(** * Convenient Discussions: page code mutation, edit failure
      classification, autocomplete channels and visits packing

    A shallow embedding of [src/js/Page.js], [src/js/Autocomplete.js] and
    [src/js/options.js].  JavaScript strings are sequences of code units;
    the embedding uses [list ascii], i.e. code units below 256.  Regular
    expressions of the source are transcribed as values of [RegExp.regex]
    and run by a backtracking matcher that follows the ECMAScript
    semantics of the constructs the source uses. *)

From Stdlib Require Import ZArith Ascii String List Bool Lia.
From stdpp Require Import base option list gmap strings.

Open Scope Z_scope.
Open Scope nat_scope.
Open Scope list_scope.

(** Strings are sequences of code units below 256.  Code units from 256
    on are outside the embedding: among them are the line terminators
    U+2028 and U+2029, further white space and further pairs of small
    and capital letters.  Every statement about strings below is a
    statement about strings of code units below 256. *)
Abbreviation jsstring := (list ascii).

(** String literals of the source. *)
Definition js (s : string) : jsstring := list_ascii_of_string s.

(* ===================================================================== *)
(** ** JavaScript string primitives                                       *)
(* ===================================================================== *)

Module JsString.

Definition code (a : ascii) : nat := nat_of_ascii a.

(** WhiteSpace and LineTerminator code units below 256: TAB, LF, VT, FF,
    CR, SPACE and NBSP. *)
Definition isWhiteSpace (a : ascii) : bool :=
  let n := code a in
  (n =? 9) || (n =? 10) || (n =? 11) || (n =? 12) || (n =? 13)
  || (n =? 32) || (n =? 160).

(** LineTerminator code units below 256: LF and CR. *)
Definition isLineTerminator (a : ascii) : bool :=
  let n := code a in (n =? 10) || (n =? 13).

Definition isDigit (a : ascii) : bool :=
  let n := code a in (48 <=? n) && (n <=? 57).

Definition eqb (a b : ascii) : bool := Ascii.eqb a b.

Fixpoint string_eqb (s t : jsstring) : bool :=
  match s, t with
  | [], [] => true
  | a :: s', b :: t' => eqb a b && string_eqb s' t'
  | _, _ => false
  end.

(** [String.prototype.trimStart]. *)
Fixpoint trimStart (s : jsstring) : jsstring :=
  match s with
  | [] => []
  | a :: s' => if isWhiteSpace a then trimStart s' else s
  end.

Definition trimEnd (s : jsstring) : jsstring := rev (trimStart (rev s)).

(** [String.prototype.trim]. *)
Definition trim (s : jsstring) : jsstring := trimEnd (trimStart s).

(** [s.startsWith(p)]. *)
Fixpoint startsWith (s p : jsstring) {struct p} : bool :=
  match p, s with
  | [], _ => true
  | b :: p', a :: s' => eqb a b && startsWith s' p'
  | _ :: _, [] => false
  end.

(** [s.includes(p)]. *)
Fixpoint includes (s p : jsstring) : bool :=
  startsWith s p ||
  match s with
  | [] => false
  | _ :: s' => includes s' p
  end.

(** Relative index of [slice]: negative counts from the end, everything
    is clamped to [0, length]. *)
Definition clampIndex (len : nat) (i : Z) : nat :=
  if (i <? 0)%Z then Z.to_nat (Z.max 0 (Z.of_nat len + i))
  else Nat.min len (Z.to_nat i).

(** [s.slice(b)]. *)
Definition sliceFrom (s : jsstring) (b : Z) : jsstring :=
  drop (clampIndex (length s) b) s.

(** [s.slice(b, e)]. *)
Definition slice (s : jsstring) (b e : Z) : jsstring :=
  let from := clampIndex (length s) b in
  let to := clampIndex (length s) e in
  take (to - from) (drop from s).

(** [s.split(sep)] for a one-character separator. *)
Fixpoint split (sep : ascii) (s : jsstring) : list jsstring :=
  match s with
  | [] => [[]]
  | a :: s' =>
      if eqb a sep then [] :: split sep s'
      else match split sep s' with
           | [] => [[a]]
           | w :: ws => (a :: w) :: ws
           end
  end.

(** [arr.join(sep)]. *)
Fixpoint join (sep : jsstring) (arr : list jsstring) : jsstring :=
  match arr with
  | [] => []
  | [w] => w
  | w :: ws => w ++ sep ++ join sep ws
  end.

(** Canonicalize of the [i] flag (no [u] flag) on code units below 256:
    [toUpperCase] where the result is a single code unit of the same
    range class. *)
Definition canonicalize (a : ascii) : ascii :=
  let n := code a in
  if ((97 <=? n) && (n <=? 122))
     || ((224 <=? n) && (n <=? 254) && negb (n =? 247))
  then ascii_of_nat (n - 32) else a.

End JsString.

(* ===================================================================== *)
(** ** Regular expressions                                                *)
(* ===================================================================== *)

Module RegExp.
Import JsString.

(** The constructs the patterns of the source use.  No pattern of the
    source has a group inside a repetition, so the reset of such groups
    at each turn of a repetition is not modelled. *)
Inductive regex : Type :=
| Empty
| Char (p : ascii → bool)            (* a literal, a class or [.] *)
| Cat (r1 r2 : regex)
| Star (greedy : bool) (r : regex)   (* [r*] and [r*?] *)
| InputStart                         (* [^] without the [m] flag *)
| LineStart                          (* [^] under the [m] flag *)
| LineEnd                            (* [$] under the [m] flag *)
| Capture (n : nat) (r : regex)      (* the n-th parenthesis *)
| BackRef (n : nat).                 (* [\n] *)

(** Position in the subject: the code units before it (nearest first)
    and those after it. *)
Record cursor := Cursor { before : jsstring; after : jsstring }.

Definition index (x : cursor) : nat := length (before x).

Definition captures := list (nat * jsstring).

Fixpoint group (n : nat) (c : captures) : option jsstring :=
  match c with
  | [] => None
  | (m, w) :: c' => if n =? m then Some w else group n c'
  end.

Definition outcome := option (cursor * captures).
Definition cont := cursor → captures → outcome.

(** The code units consumed between [x] and a later cursor [y]. *)
Definition between (x y : cursor) : jsstring :=
  rev (take (index y - index x) (before y)).

Fixpoint advance (n : nat) (x : cursor) : cursor :=
  match n, after x with
  | S n', a :: rest => advance n' (Cursor (a :: before x) rest)
  | _, _ => x
  end.

(** RepeatMatcher, greedy: try one more iteration first; an iteration
    that consumes nothing is rejected. *)
Fixpoint repeat_greedy (body : cursor → captures → cont → outcome)
    (fuel : nat) (x : cursor) (c : captures) (k : cont) : outcome :=
  match fuel with
  | 0 => k x c
  | S fuel' =>
      match body x c (fun y c' =>
               if index x <? index y
               then repeat_greedy body fuel' y c' k else None) with
      | Some res => Some res
      | None => k x c
      end
  end.

(** RepeatMatcher, lazy: try the continuation first. *)
Fixpoint repeat_lazy (body : cursor → captures → cont → outcome)
    (fuel : nat) (x : cursor) (c : captures) (k : cont) : outcome :=
  match fuel with
  | 0 => k x c
  | S fuel' =>
      match k x c with
      | Some res => Some res
      | None =>
          body x c (fun y c' =>
            if index x <? index y
            then repeat_lazy body fuel' y c' k else None)
      end
  end.

Fixpoint matcher (r : regex) (x : cursor) (c : captures) (k : cont)
    {struct r} : outcome :=
  match r with
  | Empty => k x c
  | Char p =>
      match after x with
      | a :: rest => if p a then k (Cursor (a :: before x) rest) c else None
      | [] => None
      end
  | Cat r1 r2 => matcher r1 x c (fun y c' => matcher r2 y c' k)
  | Star true r1 =>
      repeat_greedy (matcher r1) (S (length (after x))) x c k
  | Star false r1 =>
      repeat_lazy (matcher r1) (S (length (after x))) x c k
  | InputStart =>
      match before x with
      | [] => k x c
      | _ :: _ => None
      end
  | LineStart =>
      match before x with
      | [] => k x c
      | a :: _ => if isLineTerminator a then k x c else None
      end
  | LineEnd =>
      match after x with
      | [] => k x c
      | a :: _ => if isLineTerminator a then k x c else None
      end
  | Capture n r1 =>
      matcher r1 x c (fun y c' => k y ((n, between x y) :: c'))
  | BackRef n =>
      match group n c with
      | None => k x c
      | Some w =>
          if startsWith (after x) w then k (advance (length w) x) c
          else None
      end
  end.

(** A successful match: where it starts, where it ends, its groups. *)
Record rmatch := RMatch {
  mindex : nat;
  mend : nat;
  mgroups : captures
}.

· · · · ·

Lines of the listing above that contain the word "under" must all be copied.

Task result —
| LineStart                          (* [^] under the [m] flag *)
| LineEnd                            (* [$] under the [m] flag *)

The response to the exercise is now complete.